Impose a Per Capita-Based Cap or Block Grant for Medicaid. Under current law, the federal government matches state Medicaid spending with no pre-set limit. Under the AHCA, beginning in 2020, Medicaid would transition to per capita cap to limit federal financing. The per capita cap would be set for five enrollment groups (the elderly, individuals with disabilities, children, newly eligible adults, and all other adults), increased by the consumer price index for medical care services (CPI-M) for children and adults and CPI-M plus one percentage point for the elderly and people with disabilities multiplied by the number of enrollees in each category in that year. CBO assumes:

  • Medicaid per enrollee growth constrained to CPI-M (3.7% over the 2017-2026 period) would be lower than the average annual rate of 4.4 percent projected under current law.
  • With less federal funding for Medicaid, states would need to increase state funding to maintain the program at current-law levels or make cuts to Medicaid by reducing payments to providers and health plans, eliminating optional services, restricting eligibility for enrollment, or (to the extent feasible) arriving at more efficient methods for delivering services (or employ a combination of strategies).

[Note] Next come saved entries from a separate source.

Lemma run_exchange schedule w : exchange_inv w -> exists w', run w schedule = Ret w' /\ exchange_inv w'.
Proof.
  revert w. induction schedule as [|i schedule IH]; intros w HI; [by exists w|]. destruct (step_exchange w i HI) as (w1 & H1 & HI1).
  destruct (IH w1 HI1) as (w2 & H2 & HI2). exists w2. cbn [run]. rewrite H1. by split.
Qed.
End Exchange.

(** A node of the cluster at its start: its resources, what was in the memory of
    its record, and the nodes it connects to. *)
Notation member := (local * ExchangeMeta * list Z)%type.

Definition start (servers : Z) (cluster : list member) : world :=
  {| keys := ∅; nodes := imap (fun i x => enter (Z.of_nat i) x.1.1 x.1.2 servers x.2) cluster |}.

Definition members_ok (cluster : list member) : Prop :=
  forall i x, cluster !! i = Some x -> wired (cluster.*1.*1) x.1.1 /\
    Forall (fun k => 0 <= k < Z.of_nat (length cluster) /\ k <> Z.of_nat i) x.2.

Lemma start_exchange servers cluster : members_ok cluster -> exchange_inv (cluster.*1.*1) (start servers cluster).
Proof.
  intros Hok. constructor; cbn [start keys nodes].
  - intros i n Hi. rewrite list_lookup_imap in Hi. destruct (cluster !! i) as [[[l m] ts]|] eqn:Hx; cbn in Hi; [|discriminate Hi]. simplify_eq.
    destruct (Hok i _ Hx) as [Hw Ht]. cbn in *. split_and!; [done| |done|done| |].
    + split; [|lia]. by rewrite Nat2Z.id, !list_lookup_fmap, Hx.
    + by rewrite !length_fmap.
    + intros E ts' sids Ha. destruct (Z.ltb_spec 0 (Z.of_nat i)); [lia|]. by simplify_eq.
  - intros a b m Hm. by rewrite lookup_empty in Hm.
  - intros i n k c Hi Hc. rewrite list_lookup_imap in Hi. destruct (cluster !! i) as [x|]; cbn in Hi; [|discriminate Hi]. simplify_eq.
Qed.


(** A node that is done does nothing. *)
Lemma done_stays schedule w w' i n :
  run w schedule = Ret w' -> nodes w !! i = Some n -> at_ n = PDone -> nodes w' !! i = Some n.
Proof.
  revert w. induction schedule as [|j schedule IH]; intros w HR Hi Hd; cbn [run] in HR; [by simplify_eq|].
  destruct (step w j) as [w1|] eqn:H1; [|done]. cbn [mbind outcome_bind] in HR. apply (IH w1 HR); [|done].
  unfold step in H1. destruct (nodes w !! j) as [x|] eqn:Hj; [|by simplify_eq].
  destruct (decide (j = i)) as [->|Hne].
  - rewrite Hi in Hj. injection Hj as <-. unfold node_step in H1. rewrite Hd in H1. cbn in H1. injection H1 as <-. cbn.
    by rewrite list_insert_id.
  - destruct (node_step (keys w) x) as [[ks x']|]; [|done]. cbn in H1. injection H1 as <-. cbn. by rewrite list_lookup_insert_ne.
Qed.
(** X5: on a frame with a column, [clean] keeps exactly the rows that pass
    the stages that are on: a row of the input is in the result when it sits
    at a position that repeats no earlier row (duplicate removal on) and holds
    no null (null removal on), and the result has no other row. *)
Theorem clean_keeps_exactly self df inplace w d :
  heap w !! df = Some d →
  columns d ≠ [] →
  ∃ out w' d',
    clean self df inplace w = Some (out, w') ∧
    heap w' !! out = Some d' ∧
    ∀ r, r ∈ rows d' ↔
         ∃ i, rows d !! i = Some r ∧
              (remove_duplicates self = true → ¬ spec_duplicate (rows d) i) ∧
              (remove_nulls self = true → None ∉ cells r).
Proof.
  intros Hd Hcols. eexists _, _, _. split; [by apply clean_run|]. cbn [heap].
  split; [apply lookup_insert_eq|]. intros r.
  unfold cleaned, after_nulls, after_duplicates.
  destruct (remove_duplicates self), (remove_nulls self).
  - rewrite dropna_elem, drop_duplicates_elem by done. split.
    + intros [(i & ? & ?) ?]. by exists i.
    + intros (i & ? & Hdup & Hna). split; [exists i|]; auto.
  - rewrite drop_duplicates_elem by done. split.
    + intros (i & ? & ?). by exists i.
    + intros (i & ? & Hdup & _). exists i. auto.
  - rewrite dropna_elem, list_elem_of_lookup. split.
    + intros [[i ?] ?]. by exists i.
    + intros (i & ? & _ & Hna). split; [by exists i|auto].
  - rewrite list_elem_of_lookup. split.
    + intros [i ?]. by exists i.
    + intros (i & ? & _). by exists i.
Qed.
(** * unity-guid-corrector: a shallow embedding of [UnityGUIDCorrector]

    The Python class of [src/unity-guid-corrector.py] is embedded as pure
    functions over an explicit world (file system, run log, record of the
    writes performed).  Console output ([print], [tqdm]) and [time.sleep] have
    no effect on the file system, the log or any returned value and are left
    out. *)

From Stdlib Require Import Ascii String NArith Bool Arith Lia List.
Import ListNotations.

Set Implicit Arguments.

(** ** Python strings

    A Python [str] is a sequence of Unicode code points. *)

Definition char := N.
Definition text := list char.

(** Literals: the code points of an ASCII/Latin-1 literal. *)
Definition str (s : string) : text := map N_of_ascii (list_ascii_of_string s).

Fixpoint text_eqb (a b : text) : bool :=
  match a, b with
  | [], [] => true
  | x :: a', y :: b' => N.eqb x y && text_eqb a' b'
  | _, _ => false
  end.

(** [s.startswith(p)] *)
Fixpoint starts_with (p s : text) : bool :=
  match p with
  | [] => true
  | x :: p' =>
      match s with
      | [] => false
      | y :: s' => N.eqb x y && starts_with p' s'
      end
  end.

(** [old in s] *)
Fixpoint contains (old s : text) : bool :=
  starts_with old s ||
  match s with
  | [] => false
  | _ :: s' => contains old s'
  end.

(** [s.replace(old, new)]: the occurrences of [old] are found from the left
    and do not overlap.  [skip] counts the characters of a replaced
    occurrence that are still to be passed over. *)
Fixpoint replace_from (old new : text) (skip : nat) (s : text) : text :=
  match s with
  | [] => []
  | c :: s' =>
      match skip with
      | S k => replace_from old new k s'
      | O =>
          if starts_with old s
          then new ++ replace_from old new (length old - 1) s'
          else c :: replace_from old new 0 s'
      end
  end.

Definition replace (old new s : text) : text :=
  match old with
  | [] => new ++ flat_map (fun c => c :: new) s
  | _ :: _ => replace_from old new 0 s
  end.

(** ** The regular expression [guid:\s*([a-fA-F0-9]{32})] *)

(** [\s] on a [str] pattern: the Unicode white space of [str.isspace]. *)
Definition is_space (c : char) : bool :=
  ((9 <=? c) && (c <=? 13) || (28 <=? c) && (c <=? 32) ||
   (c =? 133) || (c =? 160) || (c =? 5760) ||
   (8192 <=? c) && (c <=? 8202) || (c =? 8232) || (c =? 8233) ||
   (c =? 8239) || (c =? 8287) || (c =? 12288))%N.

(** [[a-fA-F0-9]] *)
Definition is_hex (c : char) : bool :=
  ((48 <=? c) && (c <=? 57) || (65 <=? c) && (c <=? 70) ||
   (97 <=? c) && (c <=? 102))%N.

(** [[a-f0-9]]: the characters of an extracted GUID. *)
Definition is_lhex (c : char) : bool :=
  ((48 <=? c) && (c <=? 57) || (97 <=? c) && (c <=? 102))%N.

(** [str.lower] on the ASCII letters; it is only ever applied to group 1 of
    the pattern, which consists of ASCII hexadecimal digits. *)
Definition lower_char (c : char) : char :=
  if ((65 <=? c) && (c <=? 90))%N then (c + 32)%N else c.

Definition lower (s : text) : text := map lower_char s.

(** [[a-fA-F0-9]{n}] at the head of [s]. *)
Fixpoint take_hex (n : nat) (s : text) : option text :=
  match n with
  | O => Some []
  | S n' =>
      match s with
      | c :: s' =>
          if is_hex c
          then match take_hex n' s' with
               | Some g => Some (c :: g)
               | None => None
               end
          else None
      | [] => None
      end
  end.

(** [\s*([a-fA-F0-9]{32})] at the head of [s]: the star is greedy and gives
    characters back when the rest of the pattern fails. *)
Fixpoint ws_then_hex (s : text) : option text :=
  match s with
  | c :: s' =>
      if is_space c
      then match ws_then_hex s' with
           | Some g => Some g
           | None => take_hex 32 s
           end
      else take_hex 32 s
  | [] => take_hex 32 s
  end.

Fixpoint strip_prefix (p s : text) : option text :=
  match p with
  | [] => Some s
  | x :: p' =>
      match s with
      | y :: s' => if N.eqb x y then strip_prefix p' s' else None
      | [] => None
      end
  end.

(** The pattern anchored at the head of [s]; the result is group 1. *)
Definition match_at (s : text) : option text :=
  match strip_prefix (str "guid:") s with
  | Some rest => ws_then_hex rest
  | None => None
  end.
Lemma column_order_is_irrelevant_witness :
  dict_zip ["Name"; "Sockets Supported"; "Recommended Customer Price"]
           ["W-2295"; "1S"; "$1333.00"] =
  dict_zip ["Recommended Customer Price"; "Name"; "Sockets Supported"]
           ["$1333.00"; "W-2295"; "1S"].
Proof.
  apply column_order_is_irrelevant.
  - cbn. repeat constructor; rewrite ?elem_of_cons, ?elem_of_nil;
      intuition discriminate.
  - cbn. etransitivity; [apply perm_skip, Permutation_swap | apply Permutation_swap].
Defined.

(** ** The loader: lines *)

Lemma splitlines_from_cur (cur s : string) :
  cur <> EmptyString -> splitlines_from 0 cur s <> [].
Proof.
  revert cur. induction s as [|c s IH]; intros cur Hcur; cbn [splitlines_from].
  - now destruct cur.
  - destruct (line_break_len (String c s)); [|discriminate].
    apply IH. now destruct cur.
Qed.

(** Only the empty text has no line. *)
Lemma splitlines_nil (s : string) : splitlines s = [] <-> s = EmptyString.
Proof.
  split; [|now intros ->]. destruct s as [|c s]; [reflexivity|].
  unfold splitlines. cbn [splitlines_from].
  destruct (line_break_len (String c s)); [|discriminate].
  intros H. now apply splitlines_from_cur in H.
Qed.

(** X5.  What [process] does before its loop.  A missing file raises
    [FileNotFoundError]; an empty file has no header line and raises
    [IndexError] at [data[0]]; any other text has a header and [process] is
    the loop over its data lines, so a sheet with a header and no data line
    prints nothing and ends normally.  The state is untouched until the
    loop starts. *)
Theorem process_before_the_loop (fs : gmap string string) (fn : string) (st : state) :
  (fs !! fn = None -> process fs fn st = (st, Raise (FileNotFoundError fn))) /\
  (fs !! fn = Some EmptyString -> process fs fn st = (st, Raise IndexError)) /\
  (forall text,
      fs !! fn = Some text -> text <> EmptyString ->
      process fs fn st = for_each process_row (file_rows text) st /\
      (file_rows text = [] -> process fs fn st = (st, Ok tt))).
Proof.
  unfold process, read_file, bind. split; [|split].
  - now intros ->.
  - now intros ->.
  - intros text -> Hne. cbn. unfold file_rows.
    destruct (map (split ";") (splitlines text)) as [|h rs] eqn:E.
    + apply map_eq_nil, splitlines_nil in E. contradiction.
    + cbn. rewrite for_each_map. split; [reflexivity|]. now intros ->.
Qed.

Lemma process_before_the_loop_witness :
  process (two_sheets full_header EmptyString) "xeon_w.csv" initial = (initial, Ok tt) /\
  process (two_sheets full_header EmptyString) "xeon_scalable_gen2.csv" initial =
    (initial, Raise IndexError) /\
  process (two_sheets full_header EmptyString) "xeon_d.csv" initial =
    (initial, Raise (FileNotFoundError "xeon_d.csv")).
Proof.
  split; [|split].
  - destruct (process_before_the_loop (two_sheets full_header EmptyString)
                "xeon_w.csv" initial) as (_ & _ & H).
    apply (H full_header); [reflexivity | discriminate | vm_compute; reflexivity].
  - apply process_before_the_loop. reflexivity.
  - apply process_before_the_loop. reflexivity.
Defined.

(** X6.  A blank data line is a single empty cell; whatever the
    header, its dictionary has at most the first column, so the row raises
    [KeyError] on the price or on the socket column and ends the run. *)
Theorem blank_line_raises (column_header : list string) (st : state) :
  split ";" EmptyString = [EmptyString] /\
  exists key,
    key ∈ ["Recommended Customer Price"; "Sockets Supported"] /\
    process_row (dict_zip column_header (split ";" EmptyString)) st =
      (st, Raise (KeyError key)).
Proof.
  split; [reflexivity|]. cbn [split].
  destruct column_header as [|h0 hs].
  - exists "Recommended Customer Price". split; [left|].
    now apply missing_price_raises.
  - assert (E : dict_zip (h0 :: hs) [EmptyString] = {[h0 := EmptyString]}).
    { unfold dict_zip. cbn. destruct hs; reflexivity. }
    rewrite E. destruct (decide (h0 = "Recommended Customer Price")) as [->|Hne].
    + exists "Sockets Supported". split; [right; left|].
      apply missing_sockets_raises.
      * rewrite lookup_singleton_eq. eauto.
      * now apply lookup_singleton_ne.
    + exists "Recommended Customer Price". split; [left|].
      apply missing_price_raises. now apply lookup_singleton_ne.
Qed.

(** ** The run as a whole *)

(** X7.  Output is only ever appended and names are only ever added: whatever
    the two sheets hold and however the run ends, what was printed before
    is a prefix of what is printed after, and no seen name is forgotten. *)
Theorem main_only_appends (fs : gmap string string) (st : state) :
  stdout st `prefix_of` stdout (main fs st).1 /\
  observed st ⊆ observed (main fs st).1 /\
  stdout st `prefix_of` stdout (process fs "xeon_w.csv" st).1.
Proof.
  destruct (main_state fs st) as (rows & rest & _ & ->).
  destruct (for_each process_row rows st) as [st' r] eqn:E.
  apply for_each_printed in E as (blocks & Hout & _ & _ & Hsub). cbn.
  split; [|split]; [rewrite Hout; now apply prefix_app_r | assumption |].
  destruct (process_cases fs "xeon_w.csv" st) as [[_ (e & ->)]| ->]; [reflexivity|].
  destruct (for_each process_row _ st) as [st1 r1] eqn:E1.
  apply for_each_printed in E1 as (blocks1 & Hout1 & _). cbn.
  rewrite Hout1. now apply prefix_app_r.
Qed.

(** X8.  The loop stops at the first row that raises: the rows after it are
    not looked at, and what the rows before it printed stays printed. *)
Theorem loop_stops_at_first_exception
    (before after : list (gmap string string)) (data : gmap string string)
    (st st1 st2 : state) (e : exn) :
  for_each process_row before st = (st1, Ok tt) ->
  process_row data st1 = (st2, Raise e) ->
  for_each process_row (before ++ data :: after) st = (st2, Raise e) /\
  stdout st2 = stdout st1.
Proof.
  intros Hb Hd. split.
  - rewrite for_each_app, (bind_step _ _ _ _ _ Hb). cbn [for_each].
    now apply bind_raise.
  - exact (process_row_quiet_on_raise data _ _ _ Hd).
Qed.

Lemma loop_stops_at_first_exception_witness :
  for_each process_row
    ([row_dict full_header w_2295_row] ++
     row_dict full_header three_socket_row :: [row_dict full_header gold_5218_row])
    initial =
  (State {["W-2295"; "Gold 5220"]} [formstring_format w_2295_printed],
   Raise (AssertionError InvalidScalability None)) /\
  stdout (State {["W-2295"; "Gold 5220"]} [formstring_format w_2295_printed]) =
  stdout (State {["W-2295"]} [formstring_format w_2295_printed]).
Proof.
  apply (loop_stops_at_first_exception
           [row_dict full_header w_2295_row] [row_dict full_header gold_5218_row]
           (row_dict full_header three_socket_row) initial
           (State {["W-2295"]} [formstring_format w_2295_printed])
           (State {["W-2295"; "Gold 5220"]} [formstring_format w_2295_printed])
           (AssertionError InvalidScalability None)).
  - vm_compute. reflexivity.
  - vm_compute. reflexivity.
Defined.

Lemma has_sockets_non_skipped (data : gmap string string) :
  has_sockets data = true <-> non_skipped data.
Proof.
  unfold has_sockets, non_skipped. split.
  - destruct (data !! "Sockets Supported") as [s|]; [|discriminate].
    intros H. exists s. split; [reflexivity|].
    now apply negb_true_iff, String.eqb_neq in H.
  - intros (s & -> & Hne). now apply negb_true_iff, String.eqb_neq.
Qed.

(** X9.  A loop that ends normally has printed one block for each row with a
    non-empty socket cell, in the order of the rows, and nothing else. *)
Theorem blocks_follow_row_order (rows : list (gmap string string)) (st st' : state) :
  for_each process_row rows st = (st', Ok tt) ->
  exists blocks,
    stdout st' = stdout st ++ (formstring_format <$> blocks) /\
    Forall2 row_values (filter (fun data => has_sockets data = true) rows) blocks.
Proof.
  revert st. induction rows as [|d rows IH]; intros st H.
  - injection H as <-. exists []. rewrite app_nil_r. split; [reflexivity | constructor].
  - apply for_each_cons_ok in H as (st1 & Hd & H).
    apply IH in H as (blocks & Hout & Hall). rewrite filter_cons.
    apply process_row_ok in Hd as [[[_ Hs] ->]|(a & Hv & _ & ->)].
    + exists blocks. split; [assumption|].
      rewrite decide_False; [assumption|].
      unfold has_sockets. now rewrite Hs.
    + exists (a :: blocks). cbn in Hout. split.
      * rewrite Hout. cbn. now rewrite <- app_assoc.
      * rewrite decide_True; [now constructor|].
        apply has_sockets_non_skipped.
        destruct (rv_typ _ _ Hv) as (s & _ & _ & Hs & Hne & _). now exists s.
Qed.

Lemma blocks_follow_row_order_witness :
  exists blocks,
    stdout (for_each process_row
              [row_dict full_header w_2295_no_socket; row_dict full_header w_2295_row;
               row_dict full_header gold_5218_row] initial).1 =
      stdout initial ++ (formstring_format <$> blocks) /\
    Forall2 row_values
      (filter (fun data => has_sockets data = true)
         [row_dict full_header w_2295_no_socket; row_dict full_header w_2295_row;
          row_dict full_header gold_5218_row]) blocks.
Proof.
  apply blocks_follow_row_order. vm_compute. reflexivity.
Defined.

(** ** The exceptions of a row *)

Lemma raises_only_bind {A B} (P : exn -> Prop) (c : M A) (k : A -> M B) :
  raises_only P c ->
  (forall a, (exists st st1, c st = (st1, Ok a)) -> raises_only P (k a)) ->
  raises_only P (bind c k).
Proof.
  intros Hc Hk st st' e. unfold bind.
  destruct (c st) as [st1 [a|e1]] eqn:E.
  - apply Hk. eauto.
  - intros [= <- <-]. eapply Hc, E.
Qed.

Lemma never_raises {A} (P : exn -> Prop) (c : M A) :
  (forall st, exists st' a, c st = (st', Ok a)) -> raises_only P c.
Proof. intros Hc st st' e H. destruct (Hc st) as (? & ? & E). congruence. Qed.

Lemma raises_only_getitem (data : gmap string string) (key : string) :
  key ∈ columns -> raises_only (row_exception data) (getitem data key).
Proof.
  intros Hin st st' e. unfold getitem.
  destruct (data !! key) eqn:E; [discriminate|]. now intros [= <- <-].
Qed.

Lemma py_int_raises (s : string) (e : exn) : py_int s = Raise e -> e = ValueError.
Proof.
  unfold py_int. destruct (to_ascii s ≫= int_of_ascii); [discriminate | congruence].
Qed.

Lemma map_int_raises (l : list string) (e : exn) :
  map_int l = Raise e -> e = ValueError.
Proof.
  induction l as [|g l IH]; [discriminate|]. cbn [map_int].
  destruct (py_int g) as [n|e'] eqn:E.
  - destruct (map_int l); [discriminate|]. intros [= <-]. now apply IH.
  - intros [= <-]. now apply py_int_raises in E.
Qed.

Lemma in_columns (key : string) :
  bool_decide (key ∈ columns) = true -> key ∈ columns.
Proof. apply bool_decide_eq_true. Qed.

(** X10.  The exceptions of a row.  A [KeyError] names one of the twelve columns
    the loop body reads, and the row lacks it; the family assertion carries
    the row's Product Collection cell, the two other assertions carry no
    message; the rest is [IndexError] or [ValueError].  So a data line that
    reaches all twelve columns never raises [KeyError]. *)
Theorem row_exceptions (data : gmap string string) (st st' : state) (e : exn) :
  process_row data st = (st', Raise e) ->
  row_exception data e /\
  ((forall key, key ∈ columns -> is_Some (data !! key)) ->
   forall key, e <> KeyError key).
Proof.
  intros H.
  assert (He : row_exception data e).
  { revert st st' e H. fold (raises_only (row_exception data) (process_row data)).
    unfold process_row.
    apply raises_only_bind;
      [apply raises_only_getitem, in_columns; reflexivity | intros cell _].
    apply raises_only_bind.
    { apply never_raises. intros st.
      destruct (price_of_cell_total cell st) as (m & ms & _ & ->). eauto. }
    intros price _.
    apply raises_only_bind;
      [apply raises_only_getitem, in_columns; reflexivity | intros sockets _].
    destruct (String.eqb sockets EmptyString); [apply never_raises; eauto|].
    apply raises_only_bind;
      [apply raises_only_getitem, in_columns; reflexivity | intros name _].
    apply raises_only_bind; [apply never_raises; eauto | intros seen _].
    apply raises_only_bind.
    { intros st st' e. destruct (negb seen); [discriminate|]. now intros [= <- <-]. }
    intros _ _.
    apply raises_only_bind; [apply never_raises; eauto | intros _ _].
    apply raises_only_bind;
      [apply raises_only_getitem, in_columns; reflexivity | intros pc (s0 & s1 & Hpc)].
    apply getitem_ok in Hpc as [Hpc _].
    apply raises_only_bind.
    { intros st st' e.
      destruct (family_cases pc st) as [(tag & _ & ->)|[_ ->]]; [discriminate|].
      intros [= <- <-]. cbn. now rewrite Hpc. }
    intros typ _.
    apply raises_only_bind;
      [apply raises_only_getitem, in_columns; reflexivity | intros scell _].
    apply raises_only_bind.
    { intros st st' e. destruct (findall numberre scell); [|discriminate].
      now intros [= <- <-]. }
    intros m _.
    apply raises_only_bind.
    { intros st st' e [= <- He]. now rewrite (py_int_raises _ _ He). }
    intros scale _.
    apply raises_only_bind.
    { intros st st' e. destruct (scale_ok scale); [discriminate|].
      now intros [= <- <-]. }
    intros _ _.
    apply raises_only_bind;
      [apply raises_only_getitem, in_columns; reflexivity | intros speed _].
    apply raises_only_bind;
      [apply raises_only_getitem, in_columns; reflexivity | intros types _].
    apply raises_only_bind.
    { intros st st' e [= <- He]. now rewrite (map_int_raises _ _ He). }
    intros numbers _.
    apply raises_only_bind.
    { intros st st' e. destruct numbers; [|discriminate]. now intros [= <- <-]. }
    intros mx _.
    apply raises_only_bind;
      [apply raises_only_getitem, in_columns; reflexivity | intros ccell _].
    apply raises_only_bind.
    { intros st st' e [= <- He]. now rewrite (py_int_raises _ _ He). }
    intros chan _.
    apply raises_only_bind;
      [apply raises_only_getitem, in_columns; reflexivity | intros fcell _].
    apply raises_only_bind.
    { intros st st' e. destruct (findall ghzre fcell); [|discriminate].
      now intros [= <- <-]. }
    intros clock _.
    apply raises_only_bind;
      [apply raises_only_getitem, in_columns; reflexivity | intros cell1 _].
    apply raises_only_bind.
    { intros st st' e [= <- He]. now rewrite (py_int_raises _ _ He). }
    intros cores _.
    apply raises_only_bind;
      [apply raises_only_getitem, in_columns; reflexivity | intros cell2 _].
    apply raises_only_bind.
    { intros st st' e [= <- He]. now rewrite (py_int_raises _ _ He). }
    intros threads _.
    apply raises_only_bind;
      [apply raises_only_getitem, in_columns; reflexivity | intros cell3 _].
    apply raises_only_bind.
    { intros st st' e [= <- He]. now rewrite (py_int_raises _ _ He). }
    intros fma _. apply never_raises. eauto. }
  split; [assumption|].
  intros Hall key ->. destruct He as [Hin Hnone].
  destruct (Hall key Hin) as [v Hv]. congruence.
Qed.
(** A state with an empty call log. *)
Definition start {W} (w : W) : state W := State w [].

(** [{"bucket_name": name}] *)
Definition bucket_args (name : string) : dict :=
  {[ "bucket_name" := VStr name ]}.

(** [{"bucket_name": "b", "prefix": null}] *)
Definition null_prefix_args : dict :=
  {[ "bucket_name" := VStr "b"; "prefix" := VNone ]}.

(** An environment with the three required variables set, and one in which
    [ENDPOINT] is set to the empty string. *)
Definition complete_environ : gmap string string :=
  {[ "ENDPOINT" := "http://localhost:9000"; "ACCESS_KEY_ID" := "id";
     "ACCESS_KEY_SECRET" := "secret" ]}.

Definition empty_endpoint_environ : gmap string string :=
  {[ "ENDPOINT" := ""; "ACCESS_KEY_ID" := "id"; "ACCESS_KEY_SECRET" := "secret" ]}.

(** An environment whose endpoint is set, but is no url. *)
Definition bad_endpoint_environ : gmap string string :=
  {[ "ENDPOINT" := "localhost:9000"; "ACCESS_KEY_ID" := "id";
     "ACCESS_KEY_SECRET" := "secret" ]}.

(** The names of the properties a tool's schema declares. *)
Definition declared_args (tool : string) : list string :=
  match filter (λ t, Tool.name t = tool) handle_list_tools with
  | t :: _ => Tool.prop_name <$> Tool.properties (Tool.inputSchema t)
  | [] => []
  end.

(** The descriptor the catalog holds under a name. *)
Definition descriptor (tool : string) : option Tool.t :=
  head (filter (λ t, Tool.name t = tool) handle_list_tools).

(** The world [sample_world] with the service unreachable: every request
    fails in the client with a connection error, which is no [ClientError]. *)
Definition offline_world : KV.world :=
  KV.World {[ "b" := ∅ ]} {[ "/tmp/in" := XYZ ]}
    (Some (BotoCoreError "EndpointConnectionError")).

(** The resource [list_resources] builds for a bucket whose uri the
    validation returned as [u]. *)
Definition bucket_resource (bucket : Bucket) (u : string) : Resource.t :=
  {| Resource.uri := u;
     Resource.name := "Bucket: " +:+ Name bucket;
     Resource.mimeType := "text/plain";
     Resource.description := "Data in bucket: " +:+ Name bucket |}.

(** A store whose one bucket has a space in its name. *)
Definition spaced_world : KV.world :=
  KV.World {[ "my bucket" := ∅ ]} ∅ None.

(** * Properties *)

(** Unfolding of the monad and of one handler call. *)
Ltac py_unfold :=
  unfold handle, list_resources,
    ListBucketsHandler, ExistsBucketHandler, CreateBucketHandler,
    DeleteBucketHandler, ListObjectsHandler, GetObjectHandler, PutObjectHandler,
    DeleteObjectHandler, GetObjectMetadataHandler,
    client_list_buckets, client_head_bucket, client_create_bucket,
    client_delete_bucket, client_list_objects_v2, client_get_object,
    client_put_object, client_delete_object, client_head_object,
    try_except, args_get, args_get_default, client_call, file_op, raise,
    mbind, py_bind, mret, py_ret;
  cbn beta iota.

Section Dispatch.
Context {W : Type} (client : S3Client W).

Lemma tool_handlers_keys :
  (tool_handlers_items client).*1 =
    ["list-buckets"; "create-bucket"; "delete-bucket"; "exists-bucket";
     "list-objects"; "get-object"; "put-object"; "delete-object";
     "get-object-metadata"].
Proof. reflexivity. Qed.

Lemma tool_handlers_NoDup : NoDup (tool_handlers_items client).*1.
Proof. rewrite tool_handlers_keys. by apply (bool_decide_unpack (NoDup _)). Qed.

Lemma tool_names_registered (name : string) :
  name ∈ tool_names ↔ name ∈ (tool_handlers_items client).*1.
Proof.
  rewrite tool_handlers_keys. unfold tool_names. cbn.
  rewrite !elem_of_cons, !elem_of_nil. tauto.
Qed.

Lemma tool_handlers_lookup (name : string) (h : ToolHandler W) :
  (name, h) ∈ tool_handlers_items client → tool_handlers client !! name = Some h.
Proof. apply elem_of_list_to_map_1, tool_handlers_NoDup. Qed.

Lemma tool_handlers_unknown (name : string) :
  name ∉ tool_names → tool_handlers client !! name = None.
Proof.
  intros Hn. apply not_elem_of_list_to_map_1.
  by rewrite <- tool_names_registered.
Qed.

Key Changes in the Managers Amendment and House Passed Bill:  The bill as amended and then passed by the House of Representatives included additional provisions that on net reduced federal savings from $880 billion to $834 billion:

  • Increases the per capita costs for aged, blind, and disabled enrollees by the CPI-M plus one percentage point;
  • Reduces the per capita allotment in Medicaid for the state of New York in proportion to any financing the state receives from county governments;
  • Provides states the option to make eligibility for Medicaid conditional on satisfying work requirements for enrollees who are not single parents of children under age 6 or who are not pregnant or disabled;
  • Allows states to receive a block grant for Medicaid coverage of children and some adults instead of funding based on a per capita cap.

Impact of Other Medicaid Provisions. Other Medicaid provisions would result in reduced federal outlays, and two provisions would result in increased outlays.

  • Repeal of Medicaid Provisions. Repeal increase in Medicaid eligibility to from 100% to 138% FPL for children ages 6-19 as of December 31, 2019; repeal hospital presumptive eligibility provisions and presumptive eligibility for expansion adults, effective January 1, 2020, and repeal enhanced FMAP for the Community First Choice (CFC) option to provide attendant care services effective January 1, 2020 ($19.2 billion in savings 2017-2026 with $12 billion from CFC repeal)
  • Reduce Medicaid Costs. Require states to treat lottery winnings and certain other income as income for purposes of determining eligibility; decrease the period when Medicaid benefits may be covered retroactively, and eliminate states’ option to increase the amount of allowable home equity from $500,000 to $750,000 for individuals applying for Medicaid coverage of long-term services and supports ($6.2 billion in savings 2017-2026).
  • Repeal Medicaid Disproportionate Share Hospital (DSH) cuts for FY2020 – FY2025; exempt non-expansion states from DSH cuts for FY2018 – FY 2019 ($31 billion increase 2017-2016).
  • Safety-Net Funding. Provide $2 billion in funding in FY 2018 to FY 2021 to states that did not expand Medicaid eligibility under the ACA ($10 billion increase 2017-2026).

Interaction with Other Provisions.

  • Planned Parenthood. Prohibit funding for Planned Parenthood from Medicaid, which would reduce direct spending by $234 million over the 2017-2026 period; but savings would be partially offset by increased Medicaid spending for additional births ($.1 billion over the 2017-2026 period) and some new Medicaid coverage costs.
  • Marketplace Provisions. Eliminate penalties associated with the individual mandate results in fewer people enrolling in Medicaid.